The Sealed Soil, a striking example of slow cinema,  recalls Jeanne Dielman, 23 quai du Commerce, 1080 Bruxelles (1975) by Belgian director Chantal Akerman—especially in its focus on the monotonous life of a woman overwhelmed by domestic work. The film also shares similarities with Still Life (Tabiat-e Bijan, 1974) and A Simple Event (Yek Etefagh-e Sadeh, 1974) by Iranian director Sohrab Shahid Saless, who, a year before Akerman, defined his own unique slow cinema style. The camera captures Rooy-Bekheir’s daily routine—washing dishes in the river, sifting grain, gathering plants—as a repetitive rural ritual.

Nabili deliberately avoids traditional storytelling by omitting key narrative events. Exactly halfway through the film, there is an almost imperceptible time skip—a whole month passes. During this gap, Rooy-Bekheir meets one of her suitors—a moment that would normally be central in a conventional plot. Here, however, it is completely omitted and only mentioned briefly in dialogue. After the time skip, the film smoothly returns to the everyday routine, without suggesting that anything has changed.

The director uses her background in painting to shape the film’s visual style. Rural life is shown in carefully composed static shots. This observational and distant style creates a strong sense of alienation. That feeling is deepened by the sparse, fragmented dialogue, reminiscent of the austere style of Robert Bresson.

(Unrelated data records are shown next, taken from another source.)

(** * The SQLite state of libpod: a model of [libpod/sqlite_state.go]

    The file follows the Go source top to bottom.  It starts with what the
    source relies on without defining it: the sentinel errors of package
    [define], a relational store standing for the SQLite engine behind
    [database/sql] (the statements are kept as the SQL text the source
    sends), and the handle types.  The methods of [SQLiteState] come next,
    written in a small state-and-error monad, and the properties last. *)

From Stdlib Require Import Bool Arith ZArith Lia List String Ascii Permutation.
From Stdlib Require Import DecimalString.
Import ListNotations.
Open Scope string_scope.
Open Scope list_scope.

Set Implicit Arguments.

(** ** Errors *)

(** Package [define] declares one error variable per failure kind; the
    source only names them, so they are modelled as an enumeration. *)
Module define.
Inductive sentinel : Set :=
| ErrDBClosed | ErrEmptyID
| ErrNoSuchCtr | ErrNoSuchPod | ErrNoSuchVolume
| ErrNoSuchExitCode | ErrNoSuchExecSession
| ErrCtrExists | ErrPodExists | ErrVolumeExists
| ErrCtrRemoved | ErrPodRemoved | ErrVolumeRemoved
| ErrInvalidArg | ErrInternal | ErrNotImplemented
| ErrDBBadConfig | ErrVolumeBeingUsed.

Definition eqb (a b : sentinel) : bool :=
  match a, b with
  | ErrDBClosed, ErrDBClosed | ErrEmptyID, ErrEmptyID
  | ErrNoSuchCtr, ErrNoSuchCtr | ErrNoSuchPod, ErrNoSuchPod
  | ErrNoSuchVolume, ErrNoSuchVolume
  | ErrNoSuchExitCode, ErrNoSuchExitCode
  | ErrNoSuchExecSession, ErrNoSuchExecSession
  | ErrCtrExists, ErrCtrExists | ErrPodExists, ErrPodExists
  | ErrVolumeExists, ErrVolumeExists
  | ErrCtrRemoved, ErrCtrRemoved | ErrPodRemoved, ErrPodRemoved
  | ErrVolumeRemoved, ErrVolumeRemoved
  | ErrInvalidArg, ErrInvalidArg | ErrInternal, ErrInternal
  | ErrNotImplemented, ErrNotImplemented
  | ErrDBBadConfig, ErrDBBadConfig
  | ErrVolumeBeingUsed, ErrVolumeBeingUsed => true
  | _, _ => false
  end.
End define.

(** What the engine and [database/sql] report. *)
Inductive sql_error : Set :=
| ErrNoRows                      (* sql.ErrNoRows *)
| ErrTxDone                      (* sql.ErrTxDone *)
| SyntaxError (near : string)    (* near "...": syntax error *)
| NoSuchTable (name : string)
| NoSuchColumn (name : string)
| ColumnCount (table : string)   (* table has n columns but m values were supplied *)
| UniqueConstraint (table : string)
| BadArgs                        (* wrong number of bound arguments *)
| ScanError                      (* a value Scan cannot convert *)
| Unsupported                    (* SQL outside the fragment modelled here *)
| DriverFault.                   (* the driver call itself failed *)

(** A Go [error]: a sentinel, an engine error, an error of a helper that is
    not part of this file, or [fmt.Errorf(format, args..., err)] wrapping
    one with [%w]. *)
Inductive error : Set :=
| Sentinel (e : define.sentinel)
| SqlError (e : sql_error)
| Other (msg : string)
| Errorf (format : string) (args : list string) (err : error).

Coercion Sentinel : define.sentinel >-> error.

(** [errors.Is(err, target)] for a sentinel target. *)
Fixpoint errors_Is (err : error) (target : define.sentinel) : bool :=
  match err with
  | Sentinel e => define.eqb e target
  | Errorf _ _ e => errors_Is e target
  | _ => false
  end.

(** [errors.Is(err, sql.ErrNoRows)]. *)
Fixpoint is_ErrNoRows (err : error) : bool :=
  match err with
  | SqlError ErrNoRows => true
  | Errorf _ _ e => is_ErrNoRows e
  | _ => false
  end.

(** ** Values and rows *)

Inductive value : Set := VNull | VInt (z : Z) | VText (s : string).

Definition row := list value.

Definition col (i : nat) (r : row) : value := nth i r VNull.

Definition string_of_Z (z : Z) : string :=
  NilZero.string_of_int (Z.to_int z).

(** ** SQL text: characters, LIKE, tokens *)

Definition lower (c : ascii) : ascii :=
  let n := N_of_ascii c in
  if ((65 <=? n) && (n <=? 90))%N then ascii_of_N (n + 32) else c.

Fixpoint lower_string (s : string) : string :=
  match s with
  | EmptyString => EmptyString
  | String c s' => String (lower c) (lower_string s')
  end.

(** Identifiers and keywords of SQL compare without regard to ASCII case. *)
Definition ieq (a b : string) : bool :=
  String.eqb (lower_string a) (lower_string b).

(** SQLite's LIKE with no ESCAPE clause: [%] stands for any run of
    characters, [_] for any one character, every other character for
    itself up to ASCII case.  The reading is byte by byte, which is the
    one of the engine on ASCII texts without NUL: the engine ends an
    operand at its first NUL byte, reads [_] as one UTF-8 character and
    refuses a pattern of more than 50000 bytes.  The properties that say
    what LIKE selects are stated for such texts. *)
Fixpoint like (pat : list ascii) : list ascii -> bool :=
  match pat with
  | [] => fun s => match s with [] => true | _ :: _ => false end
  | p :: pat' =>
      if Ascii.eqb p "%" then
        fix any_run (s : list ascii) : bool :=
          like pat' s || match s with [] => false | _ :: s' => any_run s' end
      else if Ascii.eqb p "_" then
        fun s => match s with [] => false | _ :: s' => like pat' s' end
      else
        fun s =>
          match s with
          | [] => false
          | c :: s' => Ascii.eqb (lower p) (lower c) && like pat' s'
          end
  end.

Definition sqlite_like (pattern text : string) : bool :=
  like (list_ascii_of_string pattern) (list_ascii_of_string text).

Inductive token : Set :=
| TWord (w : string)
| TParam | TComma | TLParen | TRParen | TEq | TLe | TDot | TSemi
| TOther (c : ascii).

Definition is_space (c : ascii) : bool :=
  let n := N_of_ascii c in
  ((n =? 32) || (n =? 9) || (n =? 10) || (n =? 13))%N.

Definition is_word_char (c : ascii) : bool :=
  let n := N_of_ascii c in
  (((65 <=? n) && (n <=? 90)) || ((97 <=? n) && (n <=? 122))
   || ((48 <=? n) && (n <=? 57)) || (n =? 95))%N.

Definition flush (w : list ascii) (ts : list token) : list token :=
  match w with
  | [] => ts
  | _ :: _ => TWord (string_of_list_ascii (rev w)) :: ts
  end.

(** [w] is the word being read, last character first. *)
Fixpoint lex (cs : list ascii) (w : list ascii) : list token :=
  match cs with
  | [] => flush w []
  | c :: cs' =>
      if is_word_char c then lex cs' (c :: w)
      else flush w
        (if is_space c then lex cs' []
         else if Ascii.eqb c "?" then TParam :: lex cs' []
         else if Ascii.eqb c "," then TComma :: lex cs' []
         else if Ascii.eqb c "(" then TLParen :: lex cs' []
         else if Ascii.eqb c ")" then TRParen :: lex cs' []
         else if Ascii.eqb c "=" then TEq :: lex cs' []
         else if Ascii.eqb c "." then TDot :: lex cs' []
         else if Ascii.eqb c ";" then TSemi :: lex cs' []
         else if Ascii.eqb c "<" then
           match cs' with
           | c2 :: cs'' =>
               if Ascii.eqb c2 "=" then TLe :: lex cs'' []
               else TOther c :: lex cs' []
           | [] => [TOther c]
           end
         else TOther c :: lex cs' [])
  end.

Definition token_text (t : token) : string :=
  match t with
  | TWord w => w
  | TParam => "?" | TComma => "," | TLParen => "(" | TRParen => ")"
  | TEq => "=" | TLe => "<=" | TDot => "." | TSemi => ";"
  | TOther c => String c EmptyString
  end.

(** The words SQLite never accepts as a name (its keywords without a
    fallback to identifier). *)
Definition reserved : list string :=
  ["add"; "all"; "alter"; "and"; "as"; "autoincrement"; "between"; "case";
   "check"; "collate"; "commit"; "constraint"; "create"; "default";
   "deferrable"; "delete"; "distinct"; "drop"; "else"; "escape"; "except";
   "exists"; "foreign"; "from"; "group"; "having"; "in"; "index"; "insert";
   "intersect"; "into"; "is"; "isnull"; "join"; "limit"; "not"; "nothing";
   "notnull"; "null"; "on"; "or"; "order"; "primary"; "references";
   "returning"; "select"; "set"; "table"; "then"; "to"; "transaction";
   "union"; "unique"; "update"; "using"; "values"; "when"; "where"].

Definition is_reserved (w : string) : bool :=
  existsb (String.eqb (lower_string w)) reserved.

(** ** SQL text: statements *)

Inductive operand : Set :=
| OCol (tbl : option string) (name : string)
| OParam (n : nat).

Inductive cmp : Set := CEq | CLe | CLike.

Inductive expr : Set :=
| ECmp (op : cmp) (a b : operand)
| EOr (a b : expr).

Inductive stmt : Set :=
| Select (cols : list operand) (tbl : string) (wh : option expr)
| Update (tbl : string) (column : string) (v : operand) (wh : option expr)
| Delete (tbl : string) (wh : option expr)
| Insert (tbl : string) (vals : list operand).

(** A parser reads tokens and numbers the [?] parameters as it meets them. *)
Definition parser (A : Type) : Type :=
  list token -> nat -> sql_error + (A * list token * nat).

Definition p_ret {A} (a : A) : parser A := fun ts n => inr (a, ts, n).

Definition p_bind {A B} (p : parser A) (f : A -> parser B) : parser B :=
  fun ts n =>
    match p ts n with
    | inl e => inl e
    | inr (a, ts', n') => f a ts' n'
    end.

Definition p_fail {A} (e : sql_error) : parser A := fun _ _ => inl e.

(** The error SQLite gives at the token it cannot accept. *)
Definition near (ts : list token) : sql_error :=
  match ts with
  | [] => SyntaxError "incomplete input"
  | t :: _ => SyntaxError (token_text t)
  end.

Definition p_name : parser string :=
  fun ts n =>
    match ts with
    | TWord w :: ts' => if is_reserved w then inl (near ts) else inr (w, ts', n)
    | _ => inl (near ts)
    end.

Definition p_keyword (k : string) : parser unit :=
  fun ts n =>
    match ts with
    | TWord w :: ts' => if ieq w k then inr (tt, ts', n) else inl (near ts)
    | _ => inl (near ts)
    end.

Definition p_token (t : token) : parser unit :=
  fun ts n =>
    match ts, t with
    | TComma :: ts', TComma | TLParen :: ts', TLParen
    | TRParen :: ts', TRParen | TEq :: ts', TEq => inr (tt, ts', n)
    | _, _ => inl (near ts)
    end.

Definition p_operand : parser operand :=
  fun ts n =>
    match ts with
    | TParam :: ts' => inr (OParam n, ts', S n)
    | TWord t :: TDot :: TWord c :: ts' =>
        if is_reserved t || is_reserved c then inl (near ts)
        else inr (OCol (Some t) c, ts', n)
    | TWord c :: ts' =>
        if is_reserved c then inl (near ts) else inr (OCol None c, ts', n)
    | _ => inl (near ts)
    end.

Definition p_cmp : parser cmp :=
  fun ts n =>
    match ts with
    | TEq :: ts' => inr (CEq, ts', n)
    | TLe :: ts' => inr (CLe, ts', n)
    | TWord w :: ts' => if ieq w "like" then inr (CLike, ts', n) else inl Unsupported
    | _ => inl (near ts)
    end.

Definition p_comparison : parser expr :=
  p_bind p_operand (fun a =>
  p_bind p_cmp (fun op =>
  p_bind p_operand (fun b => p_ret (ECmp op a b)))).

(** [a OR b OR ...] once [a] is read. *)
Fixpoint p_ors (fuel : nat) (atom : parser expr) (a : expr) : parser expr :=
  match fuel with
  | O => p_fail Unsupported
  | S f =>
      fun ts n =>
        match ts with
        | TWord w :: ts' =>
            if ieq w "or"
            then p_bind atom (fun b => p_ors f atom (EOr a b)) ts' n
            else inr (a, ts, n)
        | _ => inr (a, ts, n)
        end
  end.

Fixpoint p_expr (fuel : nat) : parser expr :=
  match fuel with
  | O => p_fail Unsupported
  | S f =>
      let atom : parser expr :=
        fun ts n =>
          match ts with
          | TLParen :: ts' =>
              p_bind (p_expr f) (fun e =>
              p_bind (p_token TRParen) (fun _ => p_ret e)) ts' n
          | _ => p_comparison ts n
          end in
      p_bind atom (p_ors f atom)
  end.

(** [item, item, ...], at least one. *)
Fixpoint p_list {A} (fuel : nat) (item : parser A) : parser (list A) :=
  match fuel with
  | O => p_fail Unsupported
  | S f =>
      p_bind item (fun a ts n =>
        match ts with
        | TComma :: ts' => p_bind (p_list f item) (fun l => p_ret (a :: l)) ts' n
        | _ => inr ([a], ts, n)
        end)
  end.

This restraint makes the one stylistic shift stand out: when Rooy-Bekheir is captured in a close-up with a handheld camera—for the first and only time.

Instead of focusing on dramatic storytelling, the film explores the possibilities of cinematic style. Long takes give viewers time to observe changes in light throughout the day and the movement of shadows on mud-brick walls. The repetitive patterns of daily life are accompanied by the sounds of birds, adding to the rhythmic harmony of the rural space. Especially striking are the moments when Rooy-Bekheir walks slowly while cars rush past her. This contrast of speed is not just a visual gesture—it also expresses the tension between tradition and modernity that defined the period when the film was made. This tension is a key theme in Iran’s pre-revolutionary New Wave cinema.

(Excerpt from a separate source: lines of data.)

Lemma _validate_qr_code_total db product provided :
  raises db DuplicateQrCount = None ->
  exists v, _validate_qr_code db product provided = inr v.
Proof.
  intros Hq.
  destruct (truthy_str (Product.qr_code_hash product)) eqn:Ht.
  - destruct (Nat.eq_dec (len (Product.qr_code_hash product)) 64) as [Hl|Hl].
    + eexists. apply _validate_qr_code_good_format; assumption.
    + eexists. apply _validate_qr_code_bad_format. right. exact Hl.
  - eexists. apply _validate_qr_code_bad_format. left. exact Ht.
Qed.

Lemma _check_duplicates_total db product :
  raises db DuplicateBatchAll = None ->
  exists v, _check_duplicates db product = inr v
            /\ has_duplicates v
               = negb (Nat.eqb (List.length (filter (same_batch_other_id product)
                                                    (products db))) 0).
Proof.
  intros Hq. unfold _check_duplicates. rewrite (run_ok _ _ _ Hq). cbn [bind].
  destruct (filter (same_batch_other_id product) (products db));
    eexists; split; reflexivity.
Qed.

Lemma _analyze_verification_patterns_total w db product :
  raises db RecentVerificationsAll = None ->
  exists v, _analyze_verification_patterns w db product = inr v.
Proof.
  intros Hq. unfold _analyze_verification_patterns.
  rewrite (run_ok _ _ _ Hq). cbn [bind].
  repeat match goal with
         | |- context [if ?c then _ else _] => destruct c
         end; eexists; reflexivity.
Qed.

Lemma _validate_manufacturer_total db product :
  raises db ManufacturerFirst = None ->
  exists v, _validate_manufacturer db product = inr v.
Proof.
  intros Hq. unfold _validate_manufacturer.
  rewrite (run_ok _ _ _ Hq). cbn [bind].
  destruct (find _ (users db)) as [m|]; [|eexists; reflexivity].
  destruct (User.is_active m), (User.is_verified m); eexists; reflexivity.
Qed.

(** When no statement fails, the body of the [try] returns a verdict. *)
Lemma detect_counterfeit_try_total w db product vd provided :
  (forall q, raises db q = None) ->
  exists r, detect_counterfeit_try w db product vd provided = inr r.
Proof.
  intros Hq.
  destruct (_validate_qr_code_total db product provided (Hq _)) as [qr Hqr].
  destruct (_check_duplicates_total db product (Hq _)) as [dup [Hdup _]].
  destruct (_analyze_verification_patterns_total w db product (Hq _)) as [pat Hpat].
  destruct (_validate_manufacturer_total db product (Hq _)) as [man Hman].
  unfold detect_counterfeit_try.
  rewrite Hqr. cbn [bind].
  destruct (is_valid qr), (is_valid (_validate_ipfs_data w product)); cbn [negb];
    rewrite Hdup; cbn [bind]; destruct (has_duplicates dup);
    rewrite Hpat; cbn [bind]; rewrite Hman; cbn [bind];
    eexists; reflexivity.
Qed.

Lemma detect_counterfeit_returned w db product vd provided r :
  detect_counterfeit_try w db product vd provided = inr r ->
  detect_counterfeit w db product vd provided = r.
Proof. intros H. unfold detect_counterfeit. rewrite H. reflexivity. Qed.

Lemma detect_counterfeit_caught w db product vd provided e :
  detect_counterfeit_try w db product vd provided = inl e ->
  detect_counterfeit w db product vd provided = detection_error e.
Proof. intros H. unfold detect_counterfeit. rewrite H. reflexivity. Qed.


(** ** The gate policy *)

Lemma in_factors_of (f : string) qr ipfs bc dup pat man con :
  In f (factors_of qr ipfs bc dup pat man con) <->
  (is_valid qr = false /\ f = "qr_invalid")
  \/ (is_valid ipfs = false /\ f = "ipfs_invalid")
  \/ (is_valid bc = false /\ f = "blockchain_invalid")
  \/ (has_duplicates dup = true /\ f = "duplicate_detected")
  \/ (suspicious_pattern pat = true /\ f = "suspicious_pattern")
  \/ (is_valid man = false /\ f = "manufacturer_invalid")
  \/ (is_consistent con = false /\ f = "data_inconsistent").
Proof.
  assert (Hn : forall (c : bool) (x : string),
             In f (if c then [] else [x]) <-> c = false /\ f = x)
    by (intros [] x; cbn [In]; intuition (try discriminate; auto)).
  assert (Hp : forall (c : bool) (x : string),
             In f (if c then [x] else []) <-> c = true /\ f = x)
    by (intros [] x; cbn [In]; intuition (try discriminate; auto)).
  unfold factors_of. rewrite !in_app_iff, !Hn, !Hp. reflexivity.
Qed.

(** C1.  On the path without an exception the verdict is negative exactly
    when the QR validation, the IPFS validation or the duplicate check
    fails; a failure of the blockchain, pattern, manufacturer or
    consistency check puts its name among the risk factors and leaves the
    verdict alone. *)
Theorem gates_decide_the_verdict :
  forall w db product vd provided r,
    detect_counterfeit_try w db product vd provided = inr r ->
    exists qr dup pat man,
      _validate_qr_code db product provided = inr qr
      /\ _check_duplicates db product = inr dup
      /\ _analyze_verification_patterns w db product = inr pat
      /\ _validate_manufacturer db product = inr man
      /\ detect_counterfeit w db product vd provided = r
      /\ (is_authentic r = false <->
          is_valid qr = false
          \/ is_valid (_validate_ipfs_data w product) = false
          \/ has_duplicates dup = true)
      /\ (is_valid (_validate_blockchain_data product) = false ->
          In "blockchain_invalid" (risk_factors r))
      /\ (suspicious_pattern pat = true -> In "suspicious_pattern" (risk_factors r))
      /\ (is_valid man = false -> In "manufacturer_invalid" (risk_factors r))
      /\ (is_consistent (_check_data_consistency w product vd) = false ->
          In "data_inconsistent" (risk_factors r)).
Proof.
  intros w db product vd provided r H.
  destruct (detect_counterfeit_try_inr _ _ _ _ _ _ H)
    as (qr & dup & pat & man & Hqr & Hdup & Hpat & Hman & Ha & _ & Hf & _).
  exists qr, dup, pat, man.
  repeat (split; [assumption|]).
  split; [apply detect_counterfeit_returned; exact H|].
  split.
  - rewrite Ha.
    destruct (is_valid qr), (is_valid (_validate_ipfs_data w product)),
      (has_duplicates dup); cbn; intuition discriminate.
  - rewrite Hf. repeat split; intros E; apply in_factors_of; tauto.
Qed.

(** C2.  The confidence score lies between 0 and 1, for the scorer on any
    arguments and for the verdict of any call, and it is 0.0 whenever the
    verdict is negative. *)
Theorem confidence_score_range :
  (forall authentic factors reasons,
      0 <= _calculate_confidence_score authentic factors reasons
      /\ _calculate_confidence_score authentic factors reasons <= 1
      /\ (authentic = false ->
          _calculate_confidence_score authentic factors reasons = 0.0))
  /\ (forall w db product vd provided,
         let r := detect_counterfeit w db product vd provided in
         0 <= confidence_score r
         /\ confidence_score r <= 1
         /\ (is_authentic r = false -> confidence_score r = 0.0)).
Proof.
  split.
  - intros authentic factors reasons.
    destruct (_calculate_confidence_score_bounds authentic factors reasons) as [H0 H1].
    repeat split; try assumption.
    intros ->. reflexivity.
  - intros w db product vd provided r. subst r.
    destruct (detect_counterfeit_try w db product vd provided) as [e|r] eqn:E.
    + rewrite (detect_counterfeit_caught _ _ _ _ _ _ E).
      cbn [detection_error confidence_score]. repeat split; try lra.
    + rewrite (detect_counterfeit_returned _ _ _ _ _ _ E).
      destruct (detect_counterfeit_try_inr _ _ _ _ _ _ E)
        as (qr & dup & pat & man & _ & _ & _ & _ & _ & _ & _ & Hc & _).
      rewrite Hc.
      destruct (_calculate_confidence_score_bounds
                  (is_authentic r) (risk_factors r) (detection_reasons r)) as [H0 H1].
      repeat split; try assumption.
      intros ->. reflexivity.
Qed.

(** C10.  A stored hash that is missing, empty or not 64 characters long
    ends the QR validation at once: the result is invalid with the format
    reason alone, whatever hash was provided and whatever the table holds,
    and the duplicate query is not run (the result does not depend on
    whether it would fail). *)
Theorem bad_format_short_circuits :
  forall db product provided,
    truthy_str (Product.qr_code_hash product) = false
    \/ len (Product.qr_code_hash product) <> 64%nat ->
    exists v,
      _validate_qr_code db product provided = inr v
      /\ is_valid v = false
      /\ reasons v = ["Invalid QR code hash format - possible counterfeit"]
      /\ ~ In "QR code hash mismatch - possible counterfeit" (reasons v)
      /\ ~ In "QR code hash matches stored value" (reasons v)
      /\ ~ In "QR code is unique - no duplicates found" (reasons v)
      /\ forall n, ~ In ("Duplicate QR code detected on " +++ str_of_nat n
                         +++ " other products - counterfeit") (reasons v).
Proof.
  intros db product provided H.
  eexists. split; [apply _validate_qr_code_bad_format; exact H|].
  cbn [is_valid reasons In].
  repeat split; try (intros [E|[]]; discriminate E).
  intros n [E|[]]. discriminate E.
Qed.

Lemma gates_decide_the_verdict_witness :
  let r := detect_counterfeit sample_world (shop [unregistered] [unverified_maker])
             unregistered at_the_shop (Some sha_a) in
  detect_counterfeit_try sample_world (shop [unregistered] [unverified_maker])
    unregistered at_the_shop (Some sha_a) = inr r
  /\ In "blockchain_invalid" (risk_factors r).
Proof.
  intros r.
  assert (H : detect_counterfeit_try sample_world
                (shop [unregistered] [unverified_maker])
                unregistered at_the_shop (Some sha_a) = inr r)
    by (vm_compute; reflexivity).
  split; [exact H|].
  destruct (gates_decide_the_verdict _ _ _ _ _ _ H)
    as (qr & dup & pat & man & _ & _ & _ & _ & _ & _ & Hbc & _).
  apply Hbc. reflexivity.
Defined.

Lemma confidence_score_range_witness :
  let r := detect_counterfeit sample_world (shop [widget] [maker])
             widget at_the_shop (Some sixty_four_z) in
  is_authentic r = false /\ confidence_score r = 0.0.
Proof.
  intros r.
  assert (H : is_authentic r = false) by (vm_compute; reflexivity).
  split; [exact H|].
  destruct confidence_score_range as [_ Hd].
  destruct (Hd sample_world (shop [widget] [maker]) widget at_the_shop
              (Some sixty_four_z)) as (_ & _ & Hz).
  apply Hz. exact H.
Defined.

Lemma bad_format_short_circuits_witness :
  len (Product.qr_code_hash truncated) <> 64%nat
  /\ exists v,
       _validate_qr_code (shop [truncated; withdrawn_twin] [maker]) truncated
         (Some "abc") = inr v
       /\ reasons v = ["Invalid QR code hash format - possible counterfeit"].
Proof.
  assert (H : len (Product.qr_code_hash truncated) <> 64%nat)
    by (vm_compute; discriminate).
  split; [exact H|].
  destruct (bad_format_short_circuits (shop [truncated; withdrawn_twin] [maker])
              truncated (Some "abc") (or_intror H)) as (v & Hv & _ & Hr & _).
  exists v. split; assumption.
Defined.

(** ** The format check *)

(** Against C4 as stated: a stored hash of 64 characters none of which is a
    hexadecimal digit passes the format check, and the verdict is
    positive. *)
Lemma nonhex_fingerprint_is_accepted :
  let r := detect_counterfeit sample_world (shop [mislabelled] [maker])
             mislabelled at_the_shop (Some sixty_four_z) in
  Product.qr_code_hash mislabelled = Some sixty_four_z
  /\ String.length sixty_four_z = 64%nat
  /\ all_hex sixty_four_z = false
  /\ is_authentic r = true
  /\ ~ In "Invalid QR code hash format - possible counterfeit" (detection_reasons r)
  /\ In "QR code hash format is valid" (detection_reasons r).
Proof.
  intros r. repeat split; try (vm_compute; reflexivity).
  - vm_compute. intros H.
    repeat (destruct H as [H|H]; [discriminate H|]). exact H.
  - vm_compute. left. reflexivity.
Qed.

(** C4, amended.  A stored hash that is missing, empty or not 64 characters
    long gives a negative verdict on every call, and when no database
    statement fails the reasons of the verdict contain the format reason.
    The characters of a hash of 64 characters are not examined. *)
Theorem bad_length_fingerprint_is_rejected :
  forall w db product vd provided,
    truthy_str (Product.qr_code_hash product) = false
    \/ len (Product.qr_code_hash product) <> 64%nat ->
    is_authentic (detect_counterfeit w db product vd provided) = false
    /\ ((forall q, raises db q = None) ->
        In "Invalid QR code hash format - possible counterfeit"
           (detection_reasons (detect_counterfeit w db product vd provided))).
Proof.
  intros w db product vd provided Hbad.
  pose proof (_validate_qr_code_bad_format db product provided Hbad) as Hqr.
  assert (Hr : forall r, detect_counterfeit_try w db product vd provided = inr r ->
                 is_authentic r = false
                 /\ In "Invalid QR code hash format - possible counterfeit"
                       (detection_reasons r)).
  { intros r E.
    destruct (detect_counterfeit_try_inr _ _ _ _ _ _ E)
      as (qr & dup & pat & man & Hqr' & _ & _ & _ & Ha & Hd & _).
    rewrite Hqr in Hqr'. injection Hqr' as <-.
    split.
    - rewrite Ha. reflexivity.
    - rewrite Hd. cbn [reasons app]. left. reflexivity. }
  split.
  - destruct (detect_counterfeit_try w db product vd provided) as [e|r] eqn:E.
    + rewrite (detect_counterfeit_caught _ _ _ _ _ _ E). reflexivity.
    + rewrite (detect_counterfeit_returned _ _ _ _ _ _ E). apply Hr. reflexivity.
  - intros Hq.
    destruct (detect_counterfeit_try_total w db product vd provided Hq) as [r E].
    rewrite (detect_counterfeit_returned _ _ _ _ _ _ E). apply Hr. exact E.
Qed.

Lemma bad_length_fingerprint_is_rejected_witness :
  len (Product.qr_code_hash truncated) <> 64%nat
  /\ is_authentic (detect_counterfeit sample_world (shop [truncated] [maker])
                     truncated at_the_shop (Some "abc")) = false
  /\ In "Invalid QR code hash format - possible counterfeit"
        (detection_reasons
           (detect_counterfeit sample_world (shop [truncated] [maker])
              truncated at_the_shop (Some "abc"))).
Proof.
  assert (H : len (Product.qr_code_hash truncated) <> 64%nat)
    by (vm_compute; discriminate).
  split; [exact H|].
  destruct (bad_length_fingerprint_is_rejected sample_world
              (shop [truncated] [maker]) truncated at_the_shop (Some "abc")
              (or_intror H)) as [Ha Hin].
  split; [exact Ha|]. apply Hin. intros q. reflexivity.
Defined.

The film should be understood in the context of its time. It was made during the so-called White Revolution—an ambitious modernization initiative launched in 1963, aimed at transforming Iranian society and economy, while also strengthening the Shah’s power. Although the reforms promised better living conditions, in reality they often deepened social inequalities.

Wealth increasingly concentrated at the top of society and rarely reached the lower classes. In the 1970s, Iran had one of the worst income distributions in the world. Most rural areas still lacked electricity, schools, running water, roads, and other basic services.1 This desperate socio-economic context helps us understand the theme of marriage in The Sealed Soil. For a rural woman, marriage was often a matter of survival. This reality is powerfully described in Mahmoud Dowlatabadi’s novel Missing Solouch (Ja-ye Khali-ye Soluch, 1979), which portrays rural poverty of that time with raw intensity.

In The Sealed Soil, the social system is not shown as a mechanism of male dominance imposed from outside. Rather, it works as a complex structure that is also actively shaped by women themselves. The protagonist’s mother, neighbors, and younger sister all repeatedly pressure her to marry. Female characters are not just victims of male oppression—they also help create the norms they see as necessary for survival in the harsh rural environment. In doing so, the film opens a deeper reflection on how gender roles are not only passively accepted but also co-created by those who suffer from them—making feminist interpretations of the film more complex.

Nabili’s film feels like an open work of art that resists a single, fixed meaning. Does the protagonist find inner peace in her moments of stillness? Or does she experience unbearable existential boredom? Is her relationship to nature a form of meditation, or a sign of a disturbing contradiction—as suggested by the moments when she treats animals cruelly? This modernist ambiguity invites the viewer to develop their own interpretation. The Sealed Soil remains not only a rare document of its time, but also a film that quietly asks questions that continue to resonate long after the screening ends.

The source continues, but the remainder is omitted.